Группа армий «Ц», имевшая хорошее командование, остановила продвижение противника. Но то, что последовало далее, получило очень справедливое название «война в рассрочку». У нас было слишком мало артиллерии. Особенно не хватало полевых орудий, достаточно мобильных, чтобы сопровождать в наступлении пехоту, которая не может без них обходиться. Как известно, этот вид артиллерии предназначен специально для совместных действий с пехотой, поэтому его наблюдатели находятся на ее передовых позициях. В наличии имелось некоторое количество батарей 88-мм зенитных орудий, производивших большие опустошения в неприятельских войсках, сосредоточенных на узком пятачке. Но любой эксперт скажет, что невозможно вести наступление на труднопроходимой местности с помощью одной только артиллерии. Из Германии вызвали подкрепления, пехоту и танки и начали контрнаступление. Оно провалилось. Для выяснения причин фиаско было проведено строгое расследование. Вопрос имел тем большее значение, что данную операцию рассматривали в качестве генеральной репетиции действий в день ожидаемой высадки противника во Франции. Значит, это была не просто локальная неудача.

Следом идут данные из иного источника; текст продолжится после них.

(** Splitting an allocated block: the right half becomes free. *)
Lemma split_step_ok k i :
  1 ≤ k → (k, i) ∈ A →
  ∃ st1 st2 st3,
    split_set st k (blk_index base k (baddr base (k, i))) = Ok st1 ∧
    xor_switch st1 (k - 1)
      (buddy_pair_index (blk_index base (k - 1) (baddr base (k - 1, 2 * i)))) = Ok st2 ∧
    free_push st2 (k - 1) (baddr base (k - 1, 2 * i + 1)) = Ok st3 ∧
    buddy_base st1 = base ∧ buddy_base st2 = base ∧
    inv st3 ({[(k - 1, 2 * i + 1)]} ∪ F) ({[(k - 1, 2 * i)]} ∪ A ∖ {[(k, i)]}) R ∧
    buddy_base st3 = base ∧ MAXSIZE st3 = max.
Proof.
  intros Hk Hin. pose proof Hinv as [Hwf Hmax ? Ht HFA HFR HAR Hco Hx Hs Hl Hh].
  assert (HinU : (k, i) ∈ F ∪ A ∪ R) by set_solver.
  pose proof (inv_valid _ HinU) as Hv.
  destruct (valid_children max k i Hk Hv) as [Hvl Hvr].
  pose proof Hv as [Hk' Hi]; simpl in Hk', Hi.
  assert (Hl1 : (k - 1, 2 * i) ∉ F ∪ A ∪ R).
  { apply (inv_not_nested (k, i)); [done|intros [=]; lia|].
    right. apply inside_child_l. }
  assert (Hr1 : (k - 1, 2 * i + 1) ∉ F ∪ A ∪ R).
  { apply (inv_not_nested (k, i)); [done|intros [=]; lia|].
    right. apply inside_child_r. }
  rewrite (blk_index_same max) by done.
  rewrite (blk_index_same max) by done. rewrite buddy_pair_index_eq by lia.
  replace (2 * i / 2) with i by (rewrite Z.mul_comm, Z.div_mul; lia).
  destruct (split_set_ok st k i) as (st1 & E1 & Hrb1); [done|lia|done|].
  pose proof Hrb1 as [Hb1 Hm1 Hx1 Hw1 HX1 HS1].
  destruct (xor_switch_ok st1 (k - 1) i) as (st2 & E2 & Hrb2);
    [done|lia|lia| |].
  { rewrite Hx1. destruct Hvl as [_ ?]; simpl in *; lia. }
  pose proof Hrb2 as [Hb2 Hm2 Hx2 Hw2 HX2 HS2].
  destruct (split_sets F A R (k, i) Hin HFA HFR HAR _ _ Hl1 Hr1)
    as (HU & HFA' & HFR' & HAR'); [intros [=]; lia|].
  assert (Ht' : tiling max ({[(k - 1, 2 * i + 1)]} ∪ F ∪
                  ({[(k - 1, 2 * i)]} ∪ A ∖ {[(k, i)]}) ∪ R)).
  { rewrite HU. by apply tiling_split. }
  destruct (lists_push base max (mem st) F (k - 1) (2 * i + 1)) as (m & Epush & Hl');
    [|lia|set_solver +Hr1|done|].
  { eapply (tiling_sep _ _ _ R); [exact Ht'|set_solver +|set_solver +|done|done]. }
  exists st1, st2, (with_mem st2 m).
  split; [done|]. split; [done|]. split.
  { unfold free_push. by rewrite Hm2, Hb2, Hm1, Hb1, Epush. }
  split; [congruence|]. split; [congruence|].
  assert (Hrb : rebits (with_mem st m) (with_mem st2 m) (xbit st2) (sbit st2)).
  { split; try done; simpl; [congruence|].
    change (MAXSIZE st2 = MAXSIZE st). congruence. }
  eapply (inv_step st _ m _ _ F A R); try done.
  - intros k1 j Hk1 H1 H2.
    apply elem_of_union in H1 as [H1%elem_of_singleton|H1],
      H2 as [H2%elem_of_singleton|H2].
    + injection H1 as ? ?. injection H2 as ? ?. lia.
    + injection H1 as ? ?. lia.
    + injection H2 as -> ?. replace j with i in * by lia. set_solver +Hl1 H1.
    + by apply (Hco k1 j).
  - intros k1 j ? ? ?. rewrite HX2 by lia.
    assert (Eu : upd2 (xbit st1) (k - 1) i (negb (xbit st1 (k - 1) i)) k1 j =
      upd2 (xbit st) (k - 1) ((2 * i + 1) / 2)
        (negb (xbit st (k - 1) ((2 * i + 1) / 2))) k1 j).
    { replace ((2 * i + 1) / 2) with i by (apply (Z.div_unique_pos _ _ _ 1); lia).
      unfold upd2. by rewrite !HX1 by lia. }
    rewrite Eu. apply (xor_toggle st F); try done; [lia|set_solver +|set_solver +Hr1].
  - intros k1 i1 ? ?. rewrite HS2, HS1 by lia. rewrite HU.
    destruct (decide ((k, i) = (k1, i1))) as [E|Hne].
    + injection E as <- <-. rewrite upd2_eq. split; [|done]. intros _.
      exists (k - 1, 2 * i). split; [set_solver +|].
      split; [simpl; lia|apply inside_child_l].
    + rewrite upd2_ne by done. rewrite (Hs k1 i1) by done.
      rewrite <- (strict_halves ((F ∪ A ∪ R) ∖ {[(k, i)]}) k i) by done.
      by rewrite <- union_difference_singleton_L.
Qed.

Lemma buddy_valid k i :
  k < max → valid max (k, i) → valid max (k, buddy_of i).
Proof.
  intros Hk [H1 H2]; simpl in *. split; simpl; [done|].
  replace (max - k) with (max - k - 1 + 1) in * by lia.
  rewrite pow2_succ in * by lia.
  destruct (buddy_of_cases i) as [[? ->]|[? ->]]; lia.
Qed.

(** The pair bit of an allocated block tells whether its sibling is free. *)
Lemma pair_bit k i :
  k < max → (k, i) ∈ A → xbit st k (i / 2) = bool_decide ((k, buddy_of i) ∈ F).
Proof.
  intros Hk Hin. pose proof Hinv as [? ? ? ? HFA HFR HAR Hco Hx Hs Hl Hh].
  destruct (inv_valid (k, i)) as [H1 H2]; [set_solver|]. simpl in *.
  destruct (pair_range max k i) as [Hp1 Hp2]; [lia|done|].
  rewrite Hx by lia.
  assert (Hni : bool_decide ((k, i) ∈ F) = false)
    by (apply bool_decide_eq_false; set_solver).
  destruct (buddy_of_cases i ltac:(lia)) as [[E E2]|[E E2]]; rewrite E2, <- E, Hni.
  - by rewrite xorb_false_l.
  - by rewrite xorb_false_r.
Qed.

(** Freeing a block whose sibling is in use. *)
Lemma release_ok k i :
  k < max → (k, i) ∈ A → (k, buddy_of i) ∉ F →
  ∃ st1 st2, xor_switch st k (i / 2) = Ok st1 ∧
    xor_is_set st1 k (i / 2) = Ok true ∧
    free_push st1 k (baddr base (k, i)) = Ok st2 ∧
    inv st2 ({[(k, i)]} ∪ F) (A ∖ {[(k, i)]}) R ∧
    buddy_base st1 = base ∧ buddy_base st2 = base ∧ MAXSIZE st2 = max.
Proof.
  intros Hk Hin Hnb. pose proof Hinv as [Hwf Hmax ? Ht HFA HFR HAR Hco Hx Hs Hl Hh].
  destruct (inv_valid (k, i)) as [H1 H2]; [set_solver|]. simpl in H1, H2.
  destruct (pair_range max k i) as [Hp1 Hp2]; [lia|done|].
  destruct (release_sets F A R (k, i) Hin HFA HFR HAR) as (HU & HFA' & HFR' & HAR').
  assert (HnF : (k, i) ∉ F) by (intros HF; by apply (HFA (k, i))).
  destruct (xor_switch_ok st k (i / 2)) as (st1 & E1 & Hrb1); [done|lia|done..|].
  pose proof Hrb1 as [Hb1 Hm1 Hx1 Hw1 HX1 HS1].
  destruct (lists_push base max (mem st) F k i) as (m & Epush & Hl');
    [|lia|done|done|].
  { destruct (inv_sep _ _ _ _ Hinv) as [S1 S2].
    split; [intros b k' Hb; apply S1 | intros b c Hb Hc; apply S2];
      set_solver +Hin Hb || set_solver +Hin Hc. }
  exists st1, (with_mem st1 m). split; [done|]. split.
  { rewrite xor_is_set_ok by (rewrite ?Hx1; done || lia).
    rewrite HX1 by lia. rewrite upd2_eq, pair_bit by done.
    by rewrite bool_decide_eq_false_2. }
  split; [unfold free_push; by rewrite Hm1, Hb1, Epush|].
  assert (Hrb : rebits (with_mem st m) (with_mem st1 m) (xbit st1) (sbit st1)).
  { split; done. }
  assert (Hres : inv (with_mem st1 m) ({[(k, i)]} ∪ F) (A ∖ {[(k, i)]}) R ∧
    buddy_base (with_mem st1 m) = base ∧ MAXSIZE (with_mem st1 m) = max).
  { eapply (inv_step st _ m _ _ F A R); rewrite ?HU; try done.
    - intros k1 j Hk1 P1 P2.
      destruct (buddy_of_cases i ltac:(lia)) as [[E E2]|[E E2]];
        rewrite E2 in Hnb;
        apply elem_of_union in P1 as [P1%elem_of_singleton|P1],
          P2 as [P2%elem_of_singleton|P2]; try by apply (Hco k1 j).
      + injection P1 as ? ?. injection P2 as ? ?. lia.
      + injection P1 as -> ?. apply Hnb. by replace (i / 2) with j by lia.
      + injection P2 as ? ?. lia.
      + injection P1 as ? ?. injection P2 as ? ?. lia.
      + injection P1 as ? ?. lia.
      + injection P2 as -> ?. apply Hnb. by replace (i / 2) with j by lia.
    - intros k1 j ? ? ?. rewrite HX1 by lia.
      apply (xor_toggle st F); try done; [lia|set_solver +|set_solver +HnF].
    - intros k1 i1 ? ?. rewrite HS1 by lia. by apply Hs. }
  tauto.
Qed.

(** Freeing the block of the largest size. *)
Lemma release_max_ok i :
  (max, i) ∈ A →
  ∃ st2, free_push st max (baddr base (max, i)) = Ok st2 ∧
    inv st2 ({[(max, i)]} ∪ F) (A ∖ {[(max, i)]}) R ∧
    buddy_base st2 = base ∧ MAXSIZE st2 = max.
Proof.
  intros Hin. pose proof Hinv as [Hwf Hmax ? Ht HFA HFR HAR Hco Hx Hs Hl Hh].
  destruct (inv_valid (max, i)) as [H1 H2]; [set_solver|]. simpl in H1, H2.
  destruct (release_sets F A R (max, i) Hin HFA HFR HAR) as (HU & HFA' & HFR' & HAR').
  assert (HnF : (max, i) ∉ F) by (intros HF; by apply (HFA (max, i))).
  destruct (lists_push base max (mem st) F max i) as (m & Epush & Hl');
    [|lia|done|done|].
  { destruct (inv_sep _ _ _ _ Hinv) as [S1 S2].
    split; [intros b k' Hb; apply S1 | intros b c Hb Hc; apply S2];
      set_solver +Hin Hb || set_solver +Hin Hc. }
  exists (with_mem st m). split; [unfold free_push; by rewrite Epush|].
  eapply (inv_step st _ m (xbit st) (sbit st) F A R); rewrite ?HU; try done.
  - intros k1 j Hk1 P1 P2.
    apply elem_of_union in P1 as [P1%elem_of_singleton|P1]; [injection P1; lia|].
    apply elem_of_union in P2 as [P2%elem_of_singleton|P2]; [injection P2; lia|].
    by apply (Hco k1 j).
  - intros k1 j ? ? ?. rewrite Hx by done.
    f_equal; apply bool_decide_ext; rewrite elem_of_union, elem_of_singleton;
      (split; [tauto|]; intros [[=]|?]; [lia|done]).
Qed.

Как было установлено, основная причина заключалась в том, что немецкая пехота, очутившись на незнакомой местности, впервые оказалась не на высоте и продемонстрировала неспособность к ведению энергичных наступательных действий. Было очевидно, что германская армия, годами не получавшая необходимого отдыха для пополнения, подготовки и восстановления боевого духа, была измотана и обескровлена. Одной из фундаментальных причин этого феномена стало то, что на протяжении многих лет армию систематически лишали людей, отличающихся активностью, инициативностью, наличием собственного мнения, т. е. тем человеческим типом, которым пополняется унтер-офицерский корпус и который составляет ядро каждого подразделения, его настоящую боевую силу, о чем знает любой военный в мире. Именно они увлекают солдат вперед. Они должны находиться рядом с офицером, который должен иметь возможность на них положиться. Наряду с унтер-офицерами в каждом подразделении должно быть человек десять – двенадцать, всегда готовых броситься в прорыв. Мой прежний полк черпал свою силу именно в этом ядре, которое всегда сохранялось и поддерживалось. Если в роте найдется три десятка таких людей, такая рота имеет исключительные боевые качества; когда их число сокращается, боеспособность неминуемо падает до степени ее полной непригодности к бою. И людей именно этого типа армию постоянно лишали.